United States District Court, Ninth Circuit

June 26, 2013

AZCO BIOTECH INC., a Nevada Corporation; and J. ADAMS, an individual, Plaintiffs,
v.
QIAGEN, N. V. a Netherlands holding company; STEVEN GORDON, an individual; JINGYUE JIU, an individual; JERZY OLEJNIK, an individual; INTELLIGENT BIO-SYSTEMS, INC., a Delaware Corporation; and DOES 1-50, inclusive, Defendants.

ORDER DENYING PLAINTIFFS' APPLICATION TO SET RULE 26(f) DISCOVERY CONFERENCE, PERMIT INITIATION OF DISCOVERY AND SET EARLY NEUTRAL EVALUATION CONFERENCE [ECF No. 23]

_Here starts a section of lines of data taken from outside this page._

Lemma crafted_length_panics_witness :
  decodeHopMessage (encodeTag 2 2 ++ encodeVarint (2 ^ 63) ++ []) = Panic.
Proof. apply (crafted_length_panics (2 ^ 63) []); vm_compute; intuition discriminate. Defined.

(** The framed message on a stream. *)
Definition framed (msg : bytes) : bytes := encodeVarint (u64 (zlen msg)) ++ msg.

Lemma readPbMessage_app msg k r :
  zlen msg ≤ maxAlloc → pending r = framed msg ++ k →
  ∃ r', readPbMessage r = (Ret msg, r') ∧ pending r' = k ∧ rd_err r' = rd_err r.
Proof.
  intros Hm Hp. assert (u64 (zlen msg) = zlen msg) as Eu.
  { apply wrap_u_small. unfold maxAlloc, zlen in *. lia. }
  unfold framed in Hp. rewrite Eu, <- app_assoc in Hp.
  destruct (readVarint_encodeVarint r (zlen msg) (msg ++ k)) as (r1 & E & Hp1 & He1);
    [unfold maxAlloc, zlen in *; lia|done|].
  destruct (ReadFull_app (length msg) r1 msg k Hp1 eq_refl) as (r2 & E2 & Hp2 & He2).
  exists r2. split; [|split; [done|congruence]].
  unfold readPbMessage. erewrite stm_bind_ret by exact E.
  unfold readPbMessage_body. destruct (zlen msg >? maxAlloc) eqn:E3; zbool; [lia|].
  unfold zlen, stm_wrap. by rewrite Nat2Z.id, E2.
Qed.

Lemma readPbMessage_none r :
  pending r = [] → readPbMessage r = (Fail (VarintIO (rd_err r)), Reader [] (rd_err r)).
Proof.
  intros Hp. pose proof (readVarint_none r Hp) as E.
  unfold readPbMessage. by erewrite stm_bind_fail by exact E.
Qed.

Lemma readPbMessage_big l k r :
  maxAlloc < l < 2 ^ 64 → pending r = encodeVarint l ++ k →
  ∃ r', readPbMessage r = (Panic, r').
Proof.
  intros Hl Hp.
  destruct (readVarint_encodeVarint r l k) as (r1 & E & Hp1 & _);
    [unfold maxAlloc in *; lia|done|].
  exists r1. unfold readPbMessage. erewrite stm_bind_ret by exact E.
  unfold readPbMessage_body. destruct (l >? maxAlloc) eqn:E3; zbool; [done|lia].
Qed.

(** A writer that keeps everything written to it. *)
Definition buf_write (p : bytes) : stm bytes io_err Z := fun w => (Ret (zlen p), w ++ p).

(** [readPbMessage] reads back, from any chunking of the stream, exactly the
    message [writePbMessage] sent in one [Write], and leaves what follows; a
    length prefix above the allocation limit, which the peer chooses, panics. *)
Theorem pb_framing_roundtrip msg k r :
  zlen msg ≤ maxAlloc →
  (∀ w, writePbMessage buf_write msg w = (Ret (), w ++ framed msg)) ∧
  (pending r = framed msg ++ k →
     ∃ r', readPbMessage r = (Ret msg, r') ∧ pending r' = k) ∧
  (∀ l, maxAlloc < l < 2 ^ 64 → pending r = encodeVarint l ++ k →
     fst (readPbMessage r) = Panic).
Proof.
  intros Hm. split_and!.
  - done.
  - intros Hp. destruct (readPbMessage_app msg k r Hm Hp) as (r' & ? & ? & _). eauto.
  - intros l Hl Hp. by destruct (readPbMessage_big l k r Hl Hp) as (r' & ->).
Qed.

Lemma pb_framing_roundtrip_witness :
  ∃ r', readPbMessage (Reader [[x02]; [x0a]; [x0b; x0c]] EOF) = (Ret [x0a; x0b], r') ∧
    pending r' = [x0c].
Proof.
  apply (pb_framing_roundtrip [x0a; x0b] [x0c] (Reader [[x02]; [x0a]; [x0b; x0c]] EOF)).
  - vm_compute. discriminate.
  - vm_compute. reflexivity.
Defined.

(** The signed objects of the identify exchange are unambiguous: a peer record
    determines its sequence number, peer id and addresses, and an envelope its
    key, payload type, payload and signature — no two different records share the
    bytes that are signed. *)
Theorem signed_records_injective s i a s' i' a' k t p g k' t' p' g' :
  0 ≤ s < 2 ^ 64 → 0 ≤ s' < 2 ^ 64 →
  zlen (encodePeerRecord s i a) ≤ maxAlloc → zlen (encodePeerRecord s' i' a') ≤ maxAlloc →
  zlen (encodeEnvelope k t p g) ≤ maxAlloc → zlen (encodeEnvelope k' t' p' g') ≤ maxAlloc →
  (encodePeerRecord s i a = encodePeerRecord s' i' a' → s = s' ∧ i = i' ∧ a = a') ∧
  (encodeEnvelope k t p g = encodeEnvelope k' t' p' g' →
     k = k' ∧ t = t' ∧ p = p' ∧ g = g').
Proof.
  intros Hs Hs' HR HR' HE HE'. split; intros E.
  - unfold encodePeerRecord, pbEncodeVarintField in E, HR, HR'. rewrite <- !app_assoc in E.
    apply app_inv_head in E. apply encodeVarint_prefix in E as [-> E]; [|done..].
    rewrite !zlen_app in HR, HR'.
    pose proof (zlen_delim 2 (encodeAddressInfo i a)).
    pose proof (zlen_delim 2 (encodeAddressInfo i' a')).
    pose proof (zlen_encodeVarint s'). change (zlen (encodeTag 1 0)) with 1 in *.
    destruct (delim_prefix 2 (encodeAddressInfo i a) (encodeAddressInfo i' a') [] [])
      as [Ea _]; [unfold maxAlloc in *; lia..|by rewrite !app_nil_r|].
    rewrite !encodeAddressInfo_peer in *.
    apply (f_equal decodePeer) in Ea. rewrite !decodePeer_encodePeer in Ea by lia.
    by injection Ea as -> ->.
  - unfold encodeEnvelope in E, HE, HE'. rewrite !zlen_app in HE, HE'.
    pose proof (zlen_delim 1 k). pose proof (zlen_delim 1 k').
    pose proof (zlen_delim 2 t). pose proof (zlen_delim 2 t').
    pose proof (zlen_delim 3 p). pose proof (zlen_delim 3 p').
    pose proof (zlen_delim 4 g). pose proof (zlen_delim 4 g').
    unfold maxAlloc, zlen in HE, HE', H, H0, H1, H2, H3, H4, H5, H6.
    apply delim_prefix in E as [-> E]; [|unfold zlen; lia..].
    apply delim_prefix in E as [-> E]; [|unfold zlen; lia..].
    apply delim_prefix in E as [-> E]; [|unfold zlen; lia..].
    rewrite <- (app_nil_r (pbEncodeLengthDelimField 4 g)) in E.
    rewrite <- (app_nil_r (pbEncodeLengthDelimField 4 g')) in E.
    apply delim_prefix in E as [-> _]; [done|unfold zlen; lia..].
Qed.
(* ===== verification/RelayStream.v ===== *)
(** * Circuit-relay exchanges (relayhub/relay.go, the stream level)

    The conversations of the relay client on the streams of its yamux session:
    dialling a peer through the relay (circuit v2, then v1), reserving a slot,
    answering incoming streams, ping and identify.  The yamux session is third
    party code: it is the sequence of streams its [Open] will hand out.  The
    theorems: a dial succeeds exactly on an OK status and sends exactly the
    CONNECT request, no failing path leaks an open stream, a reservation is
    stored only from an OK answer, and ping echoes every message. *)

From stdpp Require Import strings.
From S2P Require Import Prelude GoIO Varint CircuitPb Multistream.
Local Open Scope Z_scope.

(** ** Streams and sessions *)

(** A stream of the session, or a connection on it. *)
Record stream := Stream { s_io : duplex; s_closed : bool }.

Inductive relay_err : Type :=
| ENotConnected
| EOpen (e : io_err)
| EMs (e : ms_err)
| EVarint (e : varint_err)
| EWrite (e : io_err)
| ETooLarge
| EPb (e : pb_err)
| EStatusType (t : Z)
| EStatus (name : string)
| ERelayConnect (v2 v1 : relay_err).

Abbreviation st := (stm stream relay_err).

Definition on_duplex {E A} (f : E → relay_err) (m : stm duplex E A) : st A := fun s =>
  let '(r, d) := m (s_io s) in (map_err f r, Stream d (s_closed s)).

Definition on_reader {E A} (f : E → relay_err) (m : stm reader E A) : st A := fun s =>
  let '(r, rd) := m (d_in (s_io s)) in
  (map_err f r, Stream (Duplex rd (d_out (s_io s)) (d_werr (s_io s))) (s_closed s)).

(** [stream.Close()] *)
Definition close : st unit := fun s => (Ret (), Stream (s_io s) true).

(** [if err := m; err != nil { stream.Close(); return err }] *)
Definition or_close {A} (m : st A) : st A := fun s =>
  match m s with
  | (Fail e, s') => (Fail e, Stream (s_io s') true)
  | r => r
  end.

DAVID H. BARTICK, Magistrate Judge.

On June 13, 2013, the parties jointly filed a document entitled "Joint Submission Regarding Plaintiffs' Application to Set Rule 26(f) Discovery Conference, Permit Initiation of Discovery and Set Early Neutral Evaluation Conference." (ECF No. 23.) Plaintiffs Azco Biotech Inc. ("Azco") and J. Adams ("Adams") request that the Court compel the parties to conduct a Rule 26(f)[1] conference within fifteen days and that the parties exchange initial disclosures fifteen days thereafter. ( Id. at 5:11-13.) Plaintiffs alternatively request leave to commence discovery on those issues that are not the subject of Defendants' pending motion to dismiss. ( Id. at 5:13-14.) Finally, Plaintiffs request that an Early Neutral Evaluation Conference be scheduled within forty-five days. ( Id. at 5:15-16.) Defendants oppose Plaintiffs' requests and contend that the Rule 26(f) conference, opening of discovery and scheduling of an Early Neutral Evaluation Conference should not occur until after District Judge Roger T. Benitez rules on the pending motion to dismiss. ( Id. at 6:17-20.)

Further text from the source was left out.